In Feierlaune: Gerhard Mayer-Vorfelder nach dem Pokalsieg 1997 Foto: Baumann

Den Erfolg zu verstetigen ist eine Kunst, die in der Bundesliga nur wenige beherrschen. Der VfB hatte schon mehrfach die Möglichkeit. Aber er vergibt alle seine Chancen kläglich.
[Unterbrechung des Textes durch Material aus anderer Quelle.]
(** * pointctl: the dataset acquisition script [inverse_projections/get_datasets.py]

    A shallow embedding of the script and the properties of its
    download / verify / transform life cycle.

    - [SHA256]: the digest computed by [hashlib.sha256(..).hexdigest()].
    - The file system, the network and the effects of a call; the
      [Dataset] class with its methods, as state-passing commands that
      return their outcome, the file system they leave and the trace of
      what they did.
    - [Pandas]: the fragment of pandas, numpy and scikit-learn used by the
      ten [process_*] routines, and the table each routine computes.
    - The catalogue and the main loop.
    - The properties: of the table library first, then of the life cycle. *)

From Stdlib Require Import ZArith QArith Qminmax Lqa List String Ascii Lia.
From Stdlib.Strings Require Import Byte.
From Stdlib Require Floats.
From stdpp Require Import base option list strings gmap pretty.

Abbreviation bytes := (list byte).

(** ** SHA-256 (FIPS 180-4), as used through [hashlib.sha256] *)

Module SHA256.
Local Open Scope Z_scope.

(** 32-bit words are integers reduced modulo [2^32]. *)
Definition wrap32 (x : Z) : Z := x mod 2 ^ 32.
Definition add32 (x y : Z) : Z := wrap32 (x + y).
Definition not32 (x : Z) : Z := Z.lxor x 0xffffffff.
Definition rotr (n x : Z) : Z :=
  Z.lor (Z.shiftr x n) (wrap32 (Z.shiftl x (32 - n))).
Definition shr (n x : Z) : Z := Z.shiftr x n.

Definition Ch (x y z : Z) : Z := Z.lxor (Z.land x y) (Z.land (not32 x) z).
Definition Maj (x y z : Z) : Z :=
  Z.lxor (Z.lxor (Z.land x y) (Z.land x z)) (Z.land y z).
Definition bsig0 (x : Z) : Z := Z.lxor (Z.lxor (rotr 2 x) (rotr 13 x)) (rotr 22 x).
Definition bsig1 (x : Z) : Z := Z.lxor (Z.lxor (rotr 6 x) (rotr 11 x)) (rotr 25 x).
Definition ssig0 (x : Z) : Z := Z.lxor (Z.lxor (rotr 7 x) (rotr 18 x)) (shr 3 x).
Definition ssig1 (x : Z) : Z := Z.lxor (Z.lxor (rotr 17 x) (rotr 19 x)) (shr 10 x).

(** The constants are fractional parts of roots of the first primes: the
    first 32 bits of the cube roots for the round constants, of the square
    roots for the initial chaining value. *)
Definition primes : list Z :=
  [ 2; 3; 5; 7; 11; 13; 17; 19; 23; 29; 31; 37; 41; 43; 47; 53; 59; 61; 67; 71;
    73; 79; 83; 89; 97; 101; 103; 107; 109; 113; 127; 131; 137; 139; 149; 151;
    157; 163; 167; 173; 179; 181; 191; 193; 197; 199; 211; 223; 227; 229; 233;
    239; 241; 251; 257; 263; 269; 271; 277; 281; 283; 293; 307; 311 ].

(** The integer cube root, one bit at a time from bit [k - 1] down. *)
Fixpoint cbrt_from (k : nat) (n r : Z) : Z :=
  match k with
  | O => r
  | S k' =>
      let r' := r + 2 ^ Z.of_nat k' in
      cbrt_from k' n (if r' * r' * r' <=? n then r' else r)
  end.

Definition frac_cbrt32 (p : Z) : Z := wrap32 (cbrt_from 40 (p * 2 ^ 96) 0).
Definition frac_sqrt32 (p : Z) : Z := wrap32 (Z.sqrt (p * 2 ^ 64)).

Definition K : list Z := map frac_cbrt32 primes.

(** The eight working variables, and the chaining value. *)
Record regs := Regs { ra : Z; rb : Z; rc : Z; rd : Z; re : Z; rf : Z; rg : Z; rh : Z }.

Definition H0 : regs :=
  Regs (frac_sqrt32 2) (frac_sqrt32 3) (frac_sqrt32 5) (frac_sqrt32 7)
       (frac_sqrt32 11) (frac_sqrt32 13) (frac_sqrt32 17) (frac_sqrt32 19).

(** Padding: a [0x80] byte, zeros up to 56 modulo 64, then the bit length
    on eight bytes, most significant first. *)
Definition be_bytes (n : nat) (x : Z) : list Z :=
  map (fun i => Z.land (Z.shiftr x (8 * Z.of_nat i)) 0xff) (rev (seq 0 n)).

Definition pad (msg : list Z) : list Z :=
  let l := Z.of_nat (length msg) in
  let k := Z.to_nat ((55 - l) mod 64) in
  msg ++ 0x80 :: repeat 0 k ++ be_bytes 8 (8 * l).

Definition be_word (b3 b2 b1 b0 : Z) : Z :=
  Z.lor (Z.shiftl b3 24) (Z.lor (Z.shiftl b2 16) (Z.lor (Z.shiftl b1 8) b0)).

Fixpoint words (bs : list Z) : list Z :=
  match bs with
  | b3 :: b2 :: b1 :: b0 :: rest => be_word b3 b2 b1 b0 :: words rest
  | _ => []
  end.

(** The message schedule, grown from the sixteen words of a block. *)
Fixpoint extend (n : nat) (w : list Z) : list Z :=
  match n with
  | O => w
  | S n' =>
      let t := length w in
      let at_ k := nth (t - k) w 0 in
      extend n' (w ++ [add32 (add32 (ssig1 (at_ 2%nat)) (at_ 7%nat))
                             (add32 (ssig0 (at_ 15%nat)) (at_ 16%nat))])
  end.

Definition round (s : regs) (kw : Z * Z) : regs :=
  let t1 := add32 (add32 (add32 (rh s) (bsig1 (re s)))
                         (add32 (Ch (re s) (rf s) (rg s)) (fst kw))) (snd kw) in
  let t2 := add32 (bsig0 (ra s)) (Maj (ra s) (rb s) (rc s)) in
  Regs (add32 t1 t2) (ra s) (rb s) (rc s) (add32 (rd s) t1) (re s) (rf s) (rg s).

Definition compress (h : regs) (block : list Z) : regs :=
  let s := fold_left round (combine K (extend 48 block)) h in
  Regs (add32 (ra h) (ra s)) (add32 (rb h) (rb s)) (add32 (rc h) (rc s))
       (add32 (rd h) (rd s)) (add32 (re h) (re s)) (add32 (rf h) (rf s))
       (add32 (rg h) (rg s)) (add32 (rh h) (rh s)).

Fixpoint blocks (n : nat) (ws : list Z) : list (list Z) :=
  match n with
  | O => []
  | S n' => firstn 16 ws :: blocks n' (skipn 16 ws)
  end.

Definition digest (msg : bytes) : regs :=
  let ws := words (pad (map (fun b => Z.of_N (Byte.to_N b)) msg)) in
  fold_left compress (blocks (length ws / 16) ws) H0.

(** Lower-case hexadecimal, as [hexdigest] prints it. *)
Definition hex_digit (d : Z) : ascii :=
  nth (Z.to_nat d) (list_ascii_of_string "0123456789abcdef") "0"%char.

Definition hex8 (x : Z) (tail : string) : string :=
  let nib i := hex_digit (Z.land (Z.shiftr x (4 * i)) 0xf) in
  String (nib 7) (String (nib 6) (String (nib 5) (String (nib 4)
    (String (nib 3) (String (nib 2) (String (nib 1) (String (nib 0) tail))))))).

Definition hexdigest (msg : bytes) : string :=
  let h := digest msg in
  hex8 (ra h) (hex8 (rb h) (hex8 (rc h) (hex8 (rd h)
    (hex8 (re h) (hex8 (rf h) (hex8 (rg h) (hex8 (rh h) ""))))))).

End SHA256.

(** [hashlib.sha256(data).hexdigest()] *)
Definition sha256_hexdigest (data : bytes) : string := SHA256.hexdigest data.
Arguments sha256_hexdigest : simpl never.


(** ** The file system, effects and the result of a call *)

(** A resolved [pathlib.Path] is the list of its components from the root. *)
Abbreviation Path := (list string).

Inductive node :=
| File (content : bytes)
| Dir.

Abbreviation FS := (gmap (list string) node).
Stuttgart - Es ist der 17. Mai 1989. Angetrieben von Allgöwer, Sigurvinsson und Klinsmann liefert der VfB Stuttgart dem SSC Neapel einen großen Kampf. Er endet 3:3, das Finale um den Uefa-Cup ist nach dem 1:2 im Hinspiel zwar verloren, aber selten blickt man nach Spielschluss in so viele zufriedene Gesichter. Wer dabei ist, geht mit dem erhabenen Gefühl nach Hause, Teil einer Geschichte zu sein, die womöglich den Anfang einer großen Zukunft markiert. Eine Illusion. Verpasste Chancen reihen sich in der jüngeren VfB-Geschichte aneinander wie Perlen einer Kette. Und fast immer spielen falsche Eitelkeit, unprofessionelle Geschäftspolitik und fehlende Konzepte eine gewichtige Rolle. Eine kleine Zeitreise.